Existen dificultades para hacer el diagnóstico de la insuficiencia cardíaca en personas con ERC, específicamente la insuficiencia cardíaca diastólica. Los biomarcadores tales como péptido natriurético tipo-B (BNP) pueden estar anormalmente elevados en la ERC, pero pueden o no pueden ser tan sensibles al tratamiento o diagnóstico preciso en las personas con ERC (véase el capítulo 4.2).
Hay poca evidencia para guiar el tratamiento de la disfunción sistólica ventricular izquierda en pacientes con ERC y la evidencia para el tratamiento de la insuficiencia cardíaca diastólica generalmente es insuficiente.
Sin embargo, hay evidencia de que los medicamentos para mejorar los resultados de las personas con insuficiencia cardíaca son subutilizados en las personas con ERC.
7.1.3.3. Ajustes para la implementación en el contexto colombiano
El grupo de trabajo para la adopción de la guía no realizó ajustes a la recomendación para su implementación en el contexto colombiano.

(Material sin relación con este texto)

(** * Quadlet generation: the Container model and its serializer

    A shallow embedding of [src/js/container.js] (the [Container] class with
    its validating mutators and [clone]) and of the two modules found in
    [src/unnamed/part_001] (the value classes [Volume], [PortMapping],
    [Environment] and the [QuadletGenerator]).

    JavaScript strings are modelled by [string]; a character stands for one
    code unit below 256, so the white space removed by [trim] is the part
    of the ECMAScript white-space set that lies in that range. *)

From Stdlib Require Import ZArith Ascii String List Lia Bool DecimalString.
From stdpp Require Import base tactics option list strings.

Local Open Scope Z_scope.
Local Open Scope list_scope.
Local Open Scope stdpp_scope.

Set Default Proof Using "Type".

(* ===================================================================== *)
(** * Strings as the source uses them *)
(* ===================================================================== *)

Module Str.

(** Every character of [s] satisfies [p]. *)
Fixpoint all (p : ascii -> bool) (s : string) : bool :=
  match s with
  | "" => true
  | String a s' => p a && all p s'
  end.

(** Some character of [s] satisfies [p]. *)
Fixpoint any (p : ascii -> bool) (s : string) : bool :=
  match s with
  | "" => false
  | String a s' => p a || any p s'
  end.

(** ECMAScript [WhiteSpace] and [LineTerminator] code units below 256:
    TAB, LF, VT, FF, CR, SP and NBSP. *)
Definition isWhiteSpace (a : ascii) : bool :=
  match N_of_ascii a with
  | 9%N | 10%N | 11%N | 12%N | 13%N | 32%N | 160%N => true
  | _ => false
  end.

Fixpoint trimStart (s : string) : string :=
  match s with
  | "" => ""
  | String a s' => if isWhiteSpace a then trimStart s' else s
  end.

Fixpoint trimEnd (s : string) : string :=
  match s with
  | "" => ""
  | String a s' =>
      match trimEnd s' with
      | "" => if isWhiteSpace a then "" else String a ""
      | t => String a t
      end
  end.

(** [String.prototype.trim] *)
Definition trim (s : string) : string := trimEnd (trimStart s).

(** [s.startsWith(p)] *)
Fixpoint startsWith (p s : string) : bool :=
  match p, s with
  | "", _ => true
  | String a p', String b s' => Ascii.eqb a b && startsWith p' s'
  | String _ _, "" => false
  end.

(** [s.includes(p)] *)
Fixpoint includes (p s : string) : bool :=
  startsWith p s ||
  match s with
  | "" => false
  | String _ s' => includes p s'
  end.

(** [s.split(sep)] for a separator of one character. *)
Fixpoint split (sep : ascii) (s : string) : list string :=
  match s with
  | "" => [""]
  | String a s' =>
      if Ascii.eqb a sep then "" :: split sep s'
      else match split sep s' with
           | x :: xs => String a x :: xs
           | [] => [String a ""]
           end
  end.

(** [xs.join(sep)] on strings. *)
Fixpoint join (sep : string) (xs : list string) : string :=
  match xs with
  | [] => ""
  | [x] => x
  | x :: xs' => x +:+ sep +:+ join sep xs'
  end.

(** [s.indexOf(c)] for a pattern of one character; [-1] when absent. *)
Fixpoint indexOf (c : ascii) (s : string) : Z :=
  match s with
  | "" => -1
  | String a s' =>
      if Ascii.eqb a c then 0
      else let i := indexOf c s' in if i <? 0 then -1 else i + 1
  end.

Fixpoint take (n : nat) (s : string) : string :=
  match n, s with
  | S n', String a s' => String a (take n' s')
  | _, _ => ""
  end.

Fixpoint drop (n : nat) (s : string) : string :=
  match n, s with
  | S n', String _ s' => drop n' s'
  | _, _ => s
  end.

(** [s.substring(from, to)] and [s.substring(from)] for indices that are
    already integers; negative indices count as [0]. *)
Definition substring (s : string) (from to : Z) : string :=
  let from' := Z.to_nat from in
  let to' := Z.to_nat to in
  take (Nat.max from' to' - Nat.min from' to') (drop (Nat.min from' to') s).

Definition substringFrom (s : string) (from : Z) : string :=
  drop (Z.to_nat from) s.

(** [s.replace(/c/g, by)]: every occurrence of the character [c] is
    replaced, left to right. *)
Fixpoint replaceAll (c : ascii) (by_ : string) (s : string) : string :=
  match s with
  | "" => ""
  | String a s' =>
      if Ascii.eqb a c then by_ +:+ replaceAll c by_ s'
      else String a (replaceAll c by_ s')
  end.

Definition isDigit (a : ascii) : bool :=
  let n := N_of_ascii a in (48 <=? n)%N && (n <=? 57)%N.

Definition isUpper (a : ascii) : bool :=
  let n := N_of_ascii a in (65 <=? n)%N && (n <=? 90)%N.

Definition isLower (a : ascii) : bool :=
  let n := N_of_ascii a in (97 <=? n)%N && (n <=? 122)%N.

Definition digitValue (a : ascii) : Z := Z.of_N (N_of_ascii a) - 48.

(** Value of the longest prefix of decimal digits, continuing from [acc];
    [None] when the prefix is empty. *)
Fixpoint digitsPrefix (acc : option Z) (s : string) : option Z :=
  match s with
  | "" => acc
  | String a s' =>
      if isDigit a
      then digitsPrefix (Some (10 * default 0 acc + digitValue a)) s'
      else acc
  end.

(** [parseInt(s, 10)]: leading white space is skipped, one sign is
    accepted, then the longest run of digits is read; [None] is [NaN].
    The result is kept as an exact integer. *)
Definition parseInt10 (s : string) : option Z :=
  match trimStart s with
  | "" => None
  | String a s' =>
      if Ascii.eqb a "-" then Z.opp <$> digitsPrefix None s'
      else if Ascii.eqb a "+" then digitsPrefix None s'
      else digitsPrefix None (String a s')
  end.

End Str.

(* ===================================================================== *)
(** * Regular expressions *)
(* ===================================================================== *)

(** The patterns of the source are anchored at both ends ([^...$], no
    flags), so [RegExp.prototype.test] decides whether the whole string
    belongs to the language of the pattern.  Matching is done by
    derivatives. *)

Module Regex.

Inductive regex : Type :=
| Void
| Eps
| Class (p : ascii -> bool)
| Seq (r1 r2 : regex)
| Alt (r1 r2 : regex)
| Star (r : regex).

(** A literal character, [r?], [r+] and a literal word. *)
Definition Lit (c : ascii) : regex := Class (Ascii.eqb c).
Definition Opt (r : regex) : regex := Alt r Eps.
Definition Plus (r : regex) : regex := Seq r (Star r).
Fixpoint Word (s : string) : regex :=
  match s with
  | "" => Eps
  | String a s' => Seq (Lit a) (Word s')
  end.

Fixpoint nullable (r : regex) : bool :=
  match r with
  | Void => false
  | Eps => true
  | Class _ => false
  | Seq r1 r2 => nullable r1 && nullable r2
  | Alt r1 r2 => nullable r1 || nullable r2
  | Star _ => true
  end.

Fixpoint deriv (a : ascii) (r : regex) : regex :=
  match r with
  | Void => Void
  | Eps => Void
  | Class p => if p a then Eps else Void
  | Seq r1 r2 =>
      if nullable r1 then Alt (Seq (deriv a r1) r2) (deriv a r2)
      else Seq (deriv a r1) r2
  | Alt r1 r2 => Alt (deriv a r1) (deriv a r2)
  | Star r1 => Seq (deriv a r1) (Star r1)
  end.

(** [/^r$/.test(s)] *)
Fixpoint test (r : regex) (s : string) : bool :=
  match s with
  | "" => nullable r
  | String a s' => test (deriv a r) s'
  end.

(** The language of a pattern. *)
Inductive lang : regex -> string -> Prop :=
| lang_eps : lang Eps ""
| lang_class p a : p a = true -> lang (Class p) (String a "")
| lang_seq r1 r2 s1 s2 :
    lang r1 s1 -> lang r2 s2 -> lang (Seq r1 r2) (s1 +:+ s2)
| lang_alt_l r1 r2 s : lang r1 s -> lang (Alt r1 r2) s
| lang_alt_r r1 r2 s : lang r2 s -> lang (Alt r1 r2) s
| lang_star_nil r : lang (Star r) ""
| lang_star_app r s1 s2 :
    lang r s1 -> lang (Star r) s2 -> lang (Star r) (s1 +:+ s2).

Create HintDb regex.
#[global] Hint Constructors lang : regex.


(** A nonempty word of [Star r] starts with a nonempty word of [r]. *)



(** Words of [Class p *] are the strings whose characters all satisfy [p]. *)







End Regex.

(* ===================================================================== *)
(** * JavaScript values and the object store *)
(* ===================================================================== *)

(** References to array objects and to [Container] objects. *)
Definition aref := nat.
Definition cref := nat.

(** Primitive values.  Numbers are the integral ones ([PNum]) and [NaN];
    they are printed in decimal, as JavaScript does below [10^21]. *)
Inductive prim : Type :=
| PUndefined
| PNull
| PBool (b : bool)
| PNum (n : Z)
| PNaN
| PStr (s : string).

(** A value is a primitive or a reference to an array or to a container. *)
Inductive value : Type :=
| VPrim (p : prim)
| VArr (a : aref)
| VObj (c : cref).

Coercion VPrim : prim >-> value.

Definition null : value := VPrim PNull.
Definition undefined : value := VPrim PUndefined.
Definition str (s : string) : value := VPrim (PStr s).

#[global] Instance prim_eq_dec : EqDecision prim.
Proof. solve_decision. Defined.
#[global] Instance value_eq_dec : EqDecision value.
Proof. solve_decision. Defined.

7.1.3.4. Brechas en la investigación
El GDG de la guía KDIGO considera que el manejo adecuado de las complicaciones metabólicas de la ERC que pueden exacerbar la insuficiencia cardíaca debe aclararse y sugiere la realización de estudios clínicos sobre el papel de la terapia de dispositivos en personas con ERC (por ejemplo, marcapasos, desfibriladores, etc.).